Some readers may be skeptical. Even though he cited lots of historical evidence, perhaps you’re thinking Friedman’s position is impractical.
So let’s fast forward to 2017 and look at some very concrete data assembled by Mark Perry of the American Enterprise Institute. He looks at medical costs over the past 18 years and compares what’s happened with prices for things that are covered by third-party payer (either government or government-distorted private insurance) and prices for cosmetic procedures that are financed directly by consumers.
As you can see, the relative price of health care generally declines when people are spending their own money and operating in a genuine free market. But when there’s third-party payer, relative prices rise.
Perry explains the issue very succinctly.
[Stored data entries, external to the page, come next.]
Lemma hold_op_ok s m pkt ifidx p :
  hold_ok s m -> hold_legal s (Hold pkt ifidx p) = true -> exists s' m', hold_step (Hold pkt ifidx p) s = Some s' /\ hold_ok s' m'.
Proof.
  intros Hs Hl. cbn [hold_legal] in Hl. rewrite !andb_true_iff in Hl.
  destruct Hl as [[Hnz%negb_true_iff%Z.eqb_neq Hnew%bool_decide_eq_true] Hsane].
  destruct (ho_mode _ _ Hs) as (Hmode & Hratio & Hm).
  set (d1 := set_pkts (hs_d s) (<[pkt := p]> (pkts (hs_d s))) []).
  assert (pkts d1 !! pkt = Some p) as Hp by apply lookup_insert_eq.
  assert (delete pkt (pkts d1) = pkts (hs_d s)) as Hdel by (by apply delete_insert_id).
  destruct (hold_call d1 m pkt ifidx p) as (hold & d2 & m2 & E & Hmode2 & Hratio2 & Hm2 & Hcase); try done.
  { apply (held_ok_move (hs_d s)); [apply Hs|done|]. intros i e q b k _. by apply waits_in. }
  cbn [hold_step]. fold d1. rewrite E. cbn [mbind option_bind]. eexists _, m2. split; [done|].
  destruct Hcase as [|i e po a b key d' hold Ee W Hv Hge -> Hpk|i e po a b key d' Ee W Hv Hge Hpk|i e a key d' Ee E0 Hv Hno Hpk|a key Hv Hocc Hno].
  - rewrite gone_same, app_nil_r. cbn [length Z.of_nat]. by apply (case_pass s m p Hs).
  - rewrite Hpk, (gone_delete _ _ po) by apply W. pose proof (waits_out s m pkt p Hs Hnew i e po b key Ee W) as W'.
    pose proof (fresh_waits s pkt Hnew _ _ _ _ W') as Hne.
    destruct (supp_cnt e + 1 <? tcpack_sup_ratio d1) eqn:Eh.
    + rewrite Hm2. rewrite (proj2 (in_table_held _ pkt Hnz)).
      2: { apply (is_held_set (hs_d s) m i e); [apply Hs|done|]. by left. }
      rewrite andb_false_r. by apply (case_newer s m pkt ifidx p Hs Hnz Hnew i e po a b key d' true); try done; intros _; apply Z.ltb_lt.
    + apply (case_newer s m pkt ifidx p Hs Hnz Hnew i e po a b key _ false); try done.
      cbn [set_pkts pkts]. by rewrite delete_delete, Hdel.
  - rewrite Hpk, (gone_delete _ _ p), Hdel by done. pose proof (waits_out s m pkt p Hs Hnew i e po b key Ee W) as W'.
    rewrite Hnew. cbn [andb]. rewrite bool_decide_false by (by intros [? ?]). cbn [andb].
    apply (case_older s m p Hs i e po a b key); try done. by rewrite Hpk.
  - rewrite Hpk, gone_same, app_nil_r, Hm2. rewrite (proj2 (in_table_held _ pkt Hnz)).
    2: { apply (is_held_set (hs_d s) m i e); [apply Hs|done|]. by left. }
    rewrite andb_false_r. by apply (case_new s m pkt ifidx p Hs Hnz Hnew i e a key).
  - rewrite gone_same, app_nil_r, Hm2, Hp, bool_decide_true by done. cbn [andb].
    destruct (in_table (Some m) pkt) eqn:Et; [by apply (in_table_held m pkt Hnz), (fresh_held s m pkt Hs Hnew) in Et|].
    by apply (case_full s m pkt p Hs Hnz Hnew).
Qed.

Lemma fire_ok s m i : hold_ok s m -> hold_legal s (Fire i) = true -> exists s' m', hold_step (Fire i) s = Some s' /\ hold_ok s' m'.
Proof.
  intros Hs Hl. destruct Hs as [(H1 & H2 & H3) H4 H5 H6 H7 H8]. cbn [hold_legal] in Hl. rewrite H3 in Hl.
  destruct (aget (tcpack_info_tbl m) i) as [e|] eqn:Ee; [|done]. pose proof (aget_lt _ _ _ Ee) as Hi.
  destruct (hd_entry _ _ H4 i e Ee) as (Hd & [[_ ?]|(_ & Hsc & p & a & key & W)]); [congruence|].
  pose proof (wa_pkt _ _ _ _ _ W) as Hn0. cbn [hold_step]. rewrite H3. cbn [mbind option_bind]. rewrite Ee. cbn [mbind option_bind].
  rewrite (wa_live _ _ _ _ _ W). cbn [mbind option_bind]. unfold dhd_tcpack_send. rewrite H3. cbn [mbind option_bind]. rewrite Ee.
  cbn [mbind option_bind set_timer ti_dhdp pkt_in_q]. rewrite Hd, (proj2 (Z.eqb_neq (pkt_in_q e) 0)) by done. cbn [negb orb].
  rewrite aset_Some by lia. cbn [mbind option_bind]. eexists _, _. split; [done|].
  assert (forall k, is_held (set_acks m (tcpack_info_cnt m - 1) (<[Z.to_nat i := set_held (set_timer e false) 0 0 0 0]> (tcpack_info_tbl m))) k
    <-> is_held m k /\ k <> pkt_in_q e) as Hh.
  { intros k. rewrite (is_held_set _ _ _ _ _ _ _ H4 Ee). cbn [set_held pkt_in_q]. unfold is_held. naive_solver. }
  assert (is_held m (pkt_in_q e)) as Hhe by (split; [done|by exists i, e]).
  constructor; cbn [hs_d hs_out hs_freed hs_lost hs_flush set_pkts set_mod tcpack_sup_mode tcpack_sup_ratio tcpack_sup_module pkts]; [done|..].
  - apply (held_ok_set (hs_d s)); [done|rewrite (hd_len _ _ H4) in Hi; lia|done|done| |by left].
    intros j x q b k Hj Ex W'. apply (waits_live (hs_d s)); [|done]. cbn [set_pkts set_mod pkts]. rewrite lookup_delete_ne; [done|].
    intros E. apply Hj. by apply (held_same (hs_d s) m j i x e q p b a k key).
  - cbn [set_acks tcpack_info_cnt tcpack_info_tbl]. rewrite (held_cnt_set _ i e), H5 by (done || apply H4).
    rewrite (proj2 (Z.eqb_neq (pkt_in_q e) 0)) by done. cbn [set_held pkt_in_q Z.eqb]. lia.
  - intros k. rewrite Hh. destruct (decide (k = pkt_in_q e)) as [->|]; [|rewrite lookup_delete_ne, H6 by done; naive_solver].
    rewrite lookup_delete_eq. split; [by intros [? ?]|]. intros [[_ ?]|Hl']; [done|by destruct (H7 _ Hl')].
  - intros k Hk. rewrite Hh. intros [? _]. by apply (H7 k).
  - intros f Hf. apply (survived_move m _ (pkts (hs_d s)) _ (hs_out s)); [| |by apply H8].
    + intros k q c key' Hhk Hk Hvk. exists q, c. split; [|by split]. destruct (decide (k = pkt_in_q e)) as [->|].
      * right. rewrite (wa_live _ _ _ _ _ W) in Hk. injection Hk as <-. apply elem_of_app. right. by left.
      * left. exists k. split; [by apply Hh|by rewrite lookup_delete_ne].
    + intros x Hx. apply elem_of_app. by left.
Qed.

Lemma hold_init_ok d : hold_init d -> exists m, hold_ok (hold_start d) m.
Proof.
  intros (d0 & Hmode & Hmod & Hpk & Hlog & E). unfold dhd_tcpack_suppress_set in E. rewrite Hmode in E.
  cbn [Z.eqb TCPACK_SUP_OFF TCPACK_SUP_HOLD TCPACK_SUP_LAST_MODE TCPACK_SUP_DELAYTX Z.leb Z.compare Pos.compare
    Pos.compare_cont Pos.eqb orb set_mode tcpack_sup_module] in E. rewrite Hmod in E. injection E as <-.
  set (m := set_acks mod0 (tcpack_info_cnt mod0) (map init_info_timer (tcpack_info_tbl mod0))). exists m.
  assert (forall i e, aget (tcpack_info_tbl m) i = Some e -> e = init_info_timer info0) as He.
  { intros i e Ee. pose proof (aget_lt _ _ _ Ee) as Hi. unfold aget in Ee. rewrite (proj2 (Z.leb_le 0 i)) in Ee by lia.
    by apply (lookup_replicate_1 4 (init_info_timer info0)) in Ee as [-> _]. }
  constructor; cbn [hold_start hs_d hs_out hs_freed hs_lost hs_flush set_mod set_ratio set_mode tcpack_sup_mode tcpack_sup_ratio tcpack_sup_module pkts].
  - done.
  - constructor; [done|..].
    + intros i e ->%He. split; [done|]. by left.
    + intros i j e e' p p' a a' key ->%He _ W. by destruct (wa_pkt _ _ _ _ _ W).
  - done.
  - intros k. rewrite Hpk, lookup_empty. split; [by intros [? ?]|]. intros [(Hk & i & e & ->%He & E)|?%not_elem_of_nil]; done.
  - intros k ?%not_elem_of_nil. done.
  - intros f ?%not_elem_of_nil. done.
Qed.

Lemma hold_step_ok op s m : hold_ok s m -> hold_legal s op = true -> exists s' m', hold_step op s = Some s' /\ hold_ok s' m'.
Proof. intros. destruct op; [by apply (hold_op_ok s m)|by apply (fire_ok s m)]. Qed.

Lemma hold_run_ok ops s m : hold_ok s m -> hold_legal_run ops s = true -> exists s' m', hold_run ops s = Some s' /\ hold_ok s' m'.
Proof.
  revert s m. induction ops as [|op ops IH]; intros s m Hs; cbn [hold_legal_run hold_run]; [intros _; by exists s, m|].
  intros [Hl Hl2]%andb_true_iff. destruct (hold_step_ok op s m Hs Hl) as (s1 & m1 & E & Hs1).
  rewrite E in Hl2 |- *. cbn [mbind option_bind]. by apply (IH s1 m1).
Qed.

(** What is lost stays lost. *)
Lemma step_lost op s s' k : hold_step op s = Some s' -> k ∈ hs_lost s -> k ∈ hs_lost s'.
Proof.
  intros E Hk. destruct op as [pkt ifidx p|i]; cbn [hold_step] in E.
  - apply bind_Some in E as ([hold d'] & _ & [= <-]). destruct hold; cbn [hs_lost]; [|done].
    destruct (_ && _); [apply elem_of_app; by left|done].
  - do 4 (apply bind_Some in E as (? & _ & E)). by injection E as <-.
Qed.
Lemma run_lost ops s s' k : hold_run ops s = Some s' -> k ∈ hs_lost s -> k ∈ hs_lost s'.
Proof.
  revert s. induction ops as [|op ops IH]; intros s; cbn [hold_run]; [by intros [= ->]|].
  intros (s1 & E1 & E)%bind_Some Hk. apply (IH s1 E). by apply (step_lost op s).
Qed.
Lemma hold_legal_app ops1 ops2 s s' :
  hold_run ops1 s = Some s' -> hold_legal_run (ops1 ++ ops2) s = true -> hold_legal_run ops1 s = true /\ hold_legal_run ops2 s' = true.
Proof.
  revert s. induction ops1 as [|op ops1 IH]; intros s; cbn [hold_run hold_legal_run app]; [by intros [= <-]|].
  destruct (hold_step op s) as [s1|]; [|done]. cbn [mbind option_bind].
  intros E [H1 H2]%andb_true_iff. destruct (IH s1 E H2) as [H3 H4]. by rewrite H1, H3.
Qed.

Lemma hold_run_app ops1 ops2 s s' : hold_run ops1 s = Some s' -> hold_run (ops1 ++ ops2) s = hold_run ops2 s'.
Proof.
  revert s. induction ops1 as [|op ops1 IH]; intros s; cbn [hold_run app]; [by intros [= <-]|].
  intros (s1 & E1 & E)%bind_Some. rewrite E1. cbn [mbind option_bind]. by apply IH.
Qed.

(** A call that finds the table full of other streams. *)
Lemma hold_full_call s m pkt ifidx p a key :
  hold_ok s m -> hold_legal s (Hold pkt ifidx p) = true -> ack_parse p = Some (Some a) -> ack_view (sk_mem p) a key ->
  (forall j e, aget (tcpack_info_tbl m) j = Some e -> pkt_in_q e <> 0) ->
  (forall j e q b, aget (tcpack_info_tbl m) j = Some e -> ~ waits (hs_d s) e q b key) ->
  let d1 := set_pkts (hs_d s) (<[pkt := p]> (pkts (hs_d s))) [] in
  dhd_tcpack_hold d1 pkt ifidx = Some (true, d1) /\ forall s', hold_step (Hold pkt ifidx p) s = Some s' -> pkt ∈ hs_lost s'.
Proof.
  intros Hs Hl Hpa Hv Hocc Hno d1. cbn [hold_legal] in Hl. rewrite !andb_true_iff in Hl.
  destruct Hl as [[Hnz%negb_true_iff%Z.eqb_neq Hnew%bool_decide_eq_true] _].
  destruct (ho_mode _ _ Hs) as (Hmode & Hratio & Hm). assert (pkts d1 !! pkt = Some p) as Hp by apply lookup_insert_eq.
  assert (dhd_tcpack_hold d1 pkt ifidx = Some (true, d1)) as Ec.
  { change (tcpack_sup_mode d1 = TCPACK_SUP_HOLD) in Hmode. change (2 <= tcpack_sup_ratio d1 < 256) in Hratio.
    change (tcpack_sup_module d1 = Some m) in Hm. unfold dhd_tcpack_hold. rewrite Hmode, Hm.
    cbn [Z.eqb TCPACK_SUP_HOLD Pos.eqb negb]. rewrite (proj2 (Z.eqb_neq _ _)) by lia. rewrite Hp. cbn [mbind option_bind]. rewrite Hpa. cbn [mbind option_bind].
    destruct (hold_find_ok d1 m (sk_mem p) a key (Z.to_nat TCPACK_INFO_MAXNUM) 0 TCPACK_INFO_MAXNUM Hv) as (r & fs & Ef & Hr); [done| |].
    { intros j Hj. destruct (aget_is_Some (tcpack_info_tbl m) j) as [e Ee];
        [rewrite (hd_len _ _ (ho_held _ _ Hs)); unfold TCPACK_INFO_MAXNUM in Hj; lia|]. exists e. split; [done|].
      destruct (hd_entry _ _ (ho_held _ _ Hs) j e Ee) as (_ & [[? _]|(_ & _ & q & b & k & W)]); [by left|right].
      exists q, b, k. by apply waits_in. }
    rewrite Ef. cbn [mbind option_bind]. destruct r as [i|].
    - destruct Hr as (_ & e & q & b & Ee & W). destruct (Hno i e q b Ee). by apply (waits_out s m pkt p Hs Hnew i).
    - destruct Hr as (_ & [->|(_ & e & Ee & E0)] & _); [done|]. by destruct (Hocc fs e Ee). }
  split; [done|]. intros s' E. cbn [hold_step] in E. fold d1 in E. rewrite Ec in E. cbn [mbind option_bind] in E. injection E as <-.
  cbn [hs_lost d1 set_pkts pkts tcpack_sup_module]. rewrite lookup_insert_eq, Hm, bool_decide_true by done.
  destruct (in_table (Some m) pkt) eqn:Et; [by apply (in_table_held m pkt Hnz), (fresh_held s m pkt Hs Hnew) in Et|].
  cbn [andb negb]. apply elem_of_app. right. by left.
Qed.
Cosmetic procedures, unlike most medical services, are not usually covered by insurance. Patients paying 100% out-of-pocket for elective cosmetic procedures are cost-conscious, and have strong incentives to shop around and compare prices at the dozens of competing providers in any large city. Providers operate in a very competitive market with transparent pricing and therefore have incentives to provide cosmetic procedures at competitive prices. Those providers are also less burdened and encumbered by the bureaucratic paperwork that is typically involved with the provision of most standard medical care with third-party payments. Because of the price transparency and market competition that characterizes the market for cosmetic procedures, the prices of most cosmetic procedures have fallen in real terms since 1998, and some non-surgical procedures have even fallen in nominal dollars before adjusting for price changes. In all cases, cosmetic procedures have increased in price by far less than the 100.5% increase in the price of medical care services between 1998 and 2016 and the 176.6% increase in hospital services.
In other words, a free market can work in healthcare. And it gives us falling prices and transparency rather than bureaucracy and inefficiency. Maybe when they’ve exhausted all other options, Republicans will decide to give freedom a try.